At the end of the hearing, the take-away was more of getting the public to accept whole-body scanners rather than a exploration of the effectiveness of current and planned technologies.
There were no questions about whether the current whole-body scanners could have identified the explosives sewn into the Christmas bomber’s underware. No questions were asked about hiding explosives in body cavities. No queries about whether a hand grenade could be hidden beneath a woman’s large breast. No questions about the problems of operator fatigue while working in a telephone-booth-sized room for extended periods of time. No questions about the basic indignity of being stripped naked.
In terms of future technology, the DHS announced the formalization of a partnership with the Department of Energy that overseas the country’s main technology labs at Livermore, Calif., and the Sandia and Los Alamos labs in New Mexico. These labs are now working on explosives detection and other security issues.
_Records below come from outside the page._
(** X4. When the configuration file flags an interrupted session and the
    log file is writable, start-up ends with a log of one entry, the
    UNEXPECTED_SHUTDOWN notice, in memory and on disk: the notice is saved
    before the log file is read, so whatever history the file held is
    overwritten. *)
Theorem interrupted_startup_overwrites_history :
  forall (now : Instant) (e : Env),
    flagged e = true ->
    write_error (log_file e) = None ->
    exists w,
      boot now e = Returns tt w
      /\ activity_log w = [shutdown_entry now]
      /\ content (log_file (env w)) = Holds [shutdown_entry now].
Proof.
  intros now e Hf Hw. start_up_cases e; try discriminate;
    (eexists; split; [reflexivity|]; split; reflexivity).
Qed.

Lemma interrupted_startup_overwrites_history_witness :
  exists w,
    boot (at_secs 999)
         (set_log_file (mkSlot (Holds (map entry_of (map numbered (seq 1 30))))
                               None) interrupted)
    = Returns tt w
    /\ activity_log w = [shutdown_entry (at_secs 999)]
    /\ content (log_file (env w)) = Holds [shutdown_entry (at_secs 999)].
Proof.
  apply (interrupted_startup_overwrites_history (at_secs 999)
           (set_log_file (mkSlot (Holds (map entry_of (map numbered (seq 1 30))))
                                 None) interrupted));
    reflexivity.
Defined.

(** X5. When the configuration file flags nothing, start-up leaves both
    files as they are and the log in memory is what the log file holds:
    empty if the file is missing, unreadable or not JSON. *)
Theorem clean_startup_loads_log : forall (now : Instant) (e : Env),
  flagged e = false ->
  exists w,
    boot now e = Returns tt w
    /\ activity_log w = log_on_disk [] (content (log_file e))
    /\ log_file (env w) = log_file e
    /\ config_file (env w) = config_file e.
Proof.
  intros now e Hf. start_up_cases e; try discriminate;
    (eexists; split; [reflexivity|]; repeat split; reflexivity).
Qed.

Lemma clean_startup_loads_log_witness :
  exists w,
    boot (at_secs 1) no_files = Returns tt w
    /\ activity_log w = log_on_disk [] (content (log_file no_files))
    /\ log_file (env w) = log_file no_files
    /\ config_file (env w) = config_file no_files.
Proof.
  apply (clean_startup_loads_log (at_secs 1) no_files). reflexivity.
Defined.

Lemma boot_timeout now e :
  exists w,
    boot now e = Returns tt w
    /\ idle_timeout_var (mon w) = 5
    /\ idle_timeout_seconds (mon w) =
         match content (config_file e) with
         | Holds (CfgObject o) =>
             match sf_idle_timeout_minutes o with
             | Some n => n * 60
             | None => 300
             end
         | _ => 300
         end
    /\ config_file (env w) = config_file e.
Proof.
  start_up_cases e;
    (eexists; split; [reflexivity|]; repeat split; reflexivity).
Qed.

Lemma log_then_save_writes now ev d w :
  write_error (config_file (env w)) = None ->
  exists w', (log_activity now ev d ;; save_state now) w = Returns tt w'
    /\ config_file (env w') =
         mkSlot (Holds (CfgObject (snapshot now w))) None.
Proof.
  intros Hw.
  assert (H1 : exists w1, log_activity now ev d w = Returns tt w1
                 /\ sess w1 = sess w /\ mon w1 = mon w
                 /\ config_file (env w1) = config_file (env w)).
  { rewrite log_activity_save.
    destruct (save_log_returns (appended now ev d w))
      as (w1 & H1 & (Hs & Hm & _) & Hsl).
    exists w1. split; [exact H1|]. split; [exact Hs|]. split; [exact Hm|].
    unfold saved_log in Hsl. apply Hsl. }
  destruct H1 as (w1 & H1 & Hs & Hm & Hc).
  eexists. step_with H1. split.
  - apply save_state_writes. rewrite Hc. exact Hw.
  - cbn. unfold snapshot. rewrite Hs, Hm. reflexivity.
Qed.
(** * video_editor.py: timeline model, project store and export pipeline

    A shallow embedding of the data model of [video_editor.py] ([MediaItem],
    [Clip], [Project]), of the duration probe [get_media_duration], of the two
    timeline gestures that touch the model ([dropEvent], [mouseReleaseEvent])
    and of the export code ([export_project], [_export_with_ffmpeg]).

    Conventions.
    - Seconds, pixels and the other Python floats are exact rationals ([Q]),
      so sums, differences and products carry no rounding; in particular
      [start * 1000] is exact here, where Python rounds it to a double before
      [int] truncates it.  Where a value is built by arithmetic the
      statements use [==] (equality of rationals).
    - Python objects that are mutated through several references ([Clip]
      instances are shared by the track lists and by the timeline's
      [graphics_to_clip] map) live in a heap and are named by references.
    - [dict] is an association list in insertion order, as CPython iterates it.
    - Exceptions are values of [exn]; a call that can raise returns [Exc A].
      Only the exceptions the source itself handles or triggers are modelled
      (a missing key, a failed [subprocess.run(check=True)], a failed parse,
      an [ffprobe] that is not found or cannot be started);
      operating-system failures of [os.makedirs] and [open] are not.
    - [ffmpeg] and [ffprobe] are collaborators: each command line is a
      constructor carrying the arguments the source computes, the fixed flags
      are recalled in comments. *)

From Stdlib Require Import QArith Qminmax ZArith String Ascii List Bool Lia.
From Stdlib Require Import Permutation Sorted DecimalString.
From Stdlib Require DecimalFacts DecimalNat.
Import ListNotations.

Local Open Scope string_scope.
Local Open Scope list_scope.

(** ** Exceptions *)

Inductive exn : Type :=
| KeyError (key : string)
| TypeError (what : string)
| AttributeError (what : string)
| ValueError (what : string)
| FileNotFoundError (what : string)
| PermissionError (what : string)
| CalledProcessError (argv0 : string).

Definition Exc (A : Type) : Type := (exn + A)%type.

Definition exc_bind {A B : Type} (m : Exc A) (k : A -> Exc B) : Exc B :=
  match m with
  | inl e => inl e
  | inr a => k a
  end.

Declare Scope exc_scope.
Delimit Scope exc_scope with exc.
Notation "x <- m ;; k" := (exc_bind m (fun x => k))
  (at level 61, m at next level, right associativity) : exc_scope.

(** ** Numbers

    [x < y] on floats and [int(x)] (truncation towards zero). *)

Definition Qltb (x y : Q) : bool := negb (Qle_bool y x).

Definition py_int (x : Q) : Z := Z.quot (Qnum x) (Zpos (Qden x)).

(** [max(a, b)]: the first argument unless the second is strictly larger. *)
Definition py_max (a b : Q) : Q := if Qltb a b then b else a.

(** ** dict, in insertion order *)

Module Dict.
Section WithValue.
Context {V : Type}.

Definition t : Type := list (string * V).

Definition empty : t := [].

Fixpoint get (d : t) (k : string) : option V :=
  match d with
  | [] => None
  | (k', v) :: d' => if String.eqb k' k then Some v else get d' k
  end.

(** [k in d] *)
Definition mem (d : t) (k : string) : bool :=
  match get d k with Some _ => true | None => false end.

(** [d[k]], raising [KeyError] *)
Definition item (d : t) (k : string) : Exc V :=
  match get d k with Some v => inr v | None => inl (KeyError k) end.

(** [d[k] = v]: an existing key keeps its place, a new one goes last. *)
Fixpoint set (d : t) (k : string) (v : V) : t :=
  match d with
  | [] => [(k, v)]
  | (k', v') :: d' =>
      if String.eqb k' k then (k', v) :: d' else (k', v') :: set d' k v
  end.

(** [del d[k]], for a key that is there *)
Fixpoint del (d : t) (k : string) : t :=
  match d with
  | [] => []
  | (k', v') :: d' => if String.eqb k' k then d' else (k', v') :: del d' k
  end.

Definition keys (d : t) : list string := map fst d.
Definition values (d : t) : list V := map snd d.
End WithValue.
Arguments t : clear implicits.
End Dict.

(** ** JSON documents, as [json.dump] writes and [json.load] reads them *)

#[local] Set Warnings "-register-all".

Inductive json : Type :=
| JNull
| JNum (x : Q)
| JStr (s : string)
| JArr (items : list json)
| JObj (fields : Dict.t json).

(** [d[k]] on a decoded document *)
Definition json_item (d : json) (k : string) : Exc json :=
  match d with
  | JObj fields => Dict.item fields k
  | _ => inl (TypeError "subscript")
  end.

(** [d.get(k, default)], for the three shapes the loader asks for *)
Definition json_get (d : json) (k : string) : Exc (option json) :=
  match d with
  | JObj fields => inr (Dict.get fields k)
  | _ => inl (AttributeError "get")
  end.

(** Fields are typed in the model; a document with a value of another shape in
    a field is reported here, where Python would store it unchecked. *)
Definition as_str (j : json) : Exc string :=
  match j with JStr s => inr s | _ => inl (TypeError "str") end.

Definition as_num (j : json) : Exc Q :=
  match j with JNum x => inr x | _ => inl (TypeError "float") end.

Definition as_arr (j : json) : Exc (list json) :=
  match j with JArr l => inr l | _ => inl (TypeError "list") end.

(** ** MediaItem *)

Module MediaItem.
Record t : Type := mk {
  path : string;
  media_type : string;
  thumbnail : string;
  id : string
}.

Definition to_dict (self : t) : json :=
  JObj [ ("id", JStr (id self));
         ("path", JStr (path self));
         ("media_type", JStr (media_type self));
         ("thumbnail", JStr (thumbnail self)) ].

Definition from_dict (d : json) : Exc t :=
  (p <- exc_bind (json_item d "path") as_str ;;
   m <- exc_bind (json_item d "media_type") as_str ;;
   th <- exc_bind (json_item d "thumbnail") as_str ;;
   i <- exc_bind (json_item d "id") as_str ;;
   inr (mk p m th i))%exc.
End MediaItem.

(** ** Clip *)

Module Clip.
Record t : Type := mk {
  media_id : string;
  in_point : Q;
  out_point : Q;
  start_time : Q
}.

Definition to_dict (self : t) : json :=
  JObj [ ("media_id", JStr (media_id self));
         ("in", JNum (in_point self));
         ("out", JNum (out_point self));
         ("start", JNum (start_time self)) ].

Definition from_dict (d : json) : Exc t :=
  (m <- exc_bind (json_item d "media_id") as_str ;;
   i <- exc_bind (json_item d "in") as_num ;;
   o <- exc_bind (json_item d "out") as_num ;;
   s <- exc_bind (json_item d "start") as_num ;;
   inr (mk m i o s))%exc.

(** [clip.start_time = s] *)
Definition set_start_time (self : t) (s : Q) : t :=
  mk (media_id self) (in_point self) (out_point self) s.

(** [clip.out_point - clip.in_point] *)
Definition duration (self : t) : Q := out_point self - in_point self.
End Clip.

(** ** The heap of Clip objects *)

Definition ref : Type := nat.

Definition Heap : Type := list Clip.t.

(** Constructing a [Clip] allocates a new object. *)
Definition alloc (h : Heap) (c : Clip.t) : Heap * ref := (h ++ [c], length h).

(** Contents of a live object.  References kept by a project are allocated;
    the value for a reference that is not is never looked at. *)
Definition deref (h : Heap) (r : ref) : Clip.t :=
  nth r h (Clip.mk "" 0 0 0).

Fixpoint update {A : Type} (l : list A) (i : nat) (f : A -> A) : list A :=
  match l, i with
  | [], _ => []
  | x :: l', O => f x :: l'
  | x :: l', S i' => x :: update l' i' f
  end.

Definition clips_of (h : Heap) (track : list ref) : list Clip.t :=
  map (deref h) track.

(** ** list.sort(key=...)

    CPython's sort is stable and ascending; insertion of each element before
    the first one with a strictly larger key computes the same list. *)

Section Sort.
Context {A : Type} (key : A -> Q).

Fixpoint insert_sorted (x : A) (l : list A) : list A :=
  match l with
  | [] => [x]
  | y :: l' =>
      if Qle_bool (key x) (key y) then x :: y :: l' else y :: insert_sorted x l'
  end.

Fixpoint sort_by_key (l : list A) : list A :=
  match l with
  | [] => []
  | x :: l' => insert_sorted x (sort_by_key l')
  end.

(** The elements whose key equals [k]: a sort is stable when, for every [k],
    they come out in the order they went in. *)
Definition same_key (k : Q) (x : A) : bool := Qeq_bool (key x) k.
End Sort.

(** ** Project *)

Module Project.
Record t : Type := mk {
  media : Dict.t MediaItem.t;
  video_clips : list ref;
  audio_clips : list ref;
  workspace_dir : string;
  export_dir : string
}.

(** [Project()]: the two defaults are [os.path.expanduser] of
    [~/video_editor_workspace] and [~/Videos], given by the environment.
    The two [os.makedirs(..., exist_ok=True)] calls create the directories on
    disk and leave the object as it is. *)
Definition init (default_workspace default_export : string) : t :=
  mk Dict.empty [] [] default_workspace default_export.

Definition add_media (self : t) (item : MediaItem.t) : t :=
  mk (Dict.set (media self) (MediaItem.id item) item)
     (video_clips self) (audio_clips self)
     (workspace_dir self) (export_dir self).

(** The sort key [lambda c: c.start_time] reads the clip object. *)
Definition start_key (h : Heap) (r : ref) : Q := Clip.start_time (deref h r).

Definition add_clip (h : Heap) (self : t) (clip : ref) (track : string) : t :=
  if String.eqb track "video" then
    mk (media self)
       (sort_by_key (start_key h) (video_clips self ++ [clip]))
       (audio_clips self)
       (workspace_dir self) (export_dir self)
  else
    mk (media self)
       (video_clips self)
       (sort_by_key (start_key h) (audio_clips self ++ [clip]))
       (workspace_dir self) (export_dir self).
Another extended discussion took place regarding the deployment of battalions of bomb-sniffing dogs. Rep. Garamendi (D-CA), half-jokingly mentioned that security was going to the dogs. That thought of canine security patrols was raised again by Chairman Wu who indicated that it may be far more cost effective to have thousands of trained explosive-sniffing dogs rather than thousands of whole-body scanners at $150,000 a pop.
The most interesting portion of the dog discussions was the revelation that the nation’s top labs at Livermore, Sandia and Los Alamos were working on trying to develop an artificial dog nose. The only major problem was that scientists have no idea of how dogs detect explosives. This missing ingredient was making the artificial dog nose project difficult. However, federally-funded research is ongoing in the quest to discover how dogs actually sniff out bombs, bodies and drugs. We can train the animals, but we do not know the mechanics of the dog’s perception.
One of the limited real technology issues that was raised during the hearing was the complexities of explosives detection based on the increasing number of explosives types and on a quest to learn how much of an explosive is needed to cause catastrophic damage to an aircraft.
Another issue dealt with the continuing search for effective liquid explosives detection capabilities. New technologies, such as MagViz, are being tested. Initial testing was successful with small quantities, however the TSA and the science labs still have not determined how to scan a larger collection of items such as a full security-check bin.
Prepared testimony also focused on the research into Future Attribute Screening Technology (FAST). This is a high-tech attempt to read people’s minds. In the words of Brad Buswell, DHS’s Science and Technology leader, the department is working to “determine if it is possible to detect malintent (the mental state of individuals intending to cause harm) by utilizing non-invasive physiological and behavioral sensor technology, deception theory, and observational techniques.”
In the meantime, the focus at this committee hearing was more on acceptance by the public of new screening technologies rather than on new technologies themselves.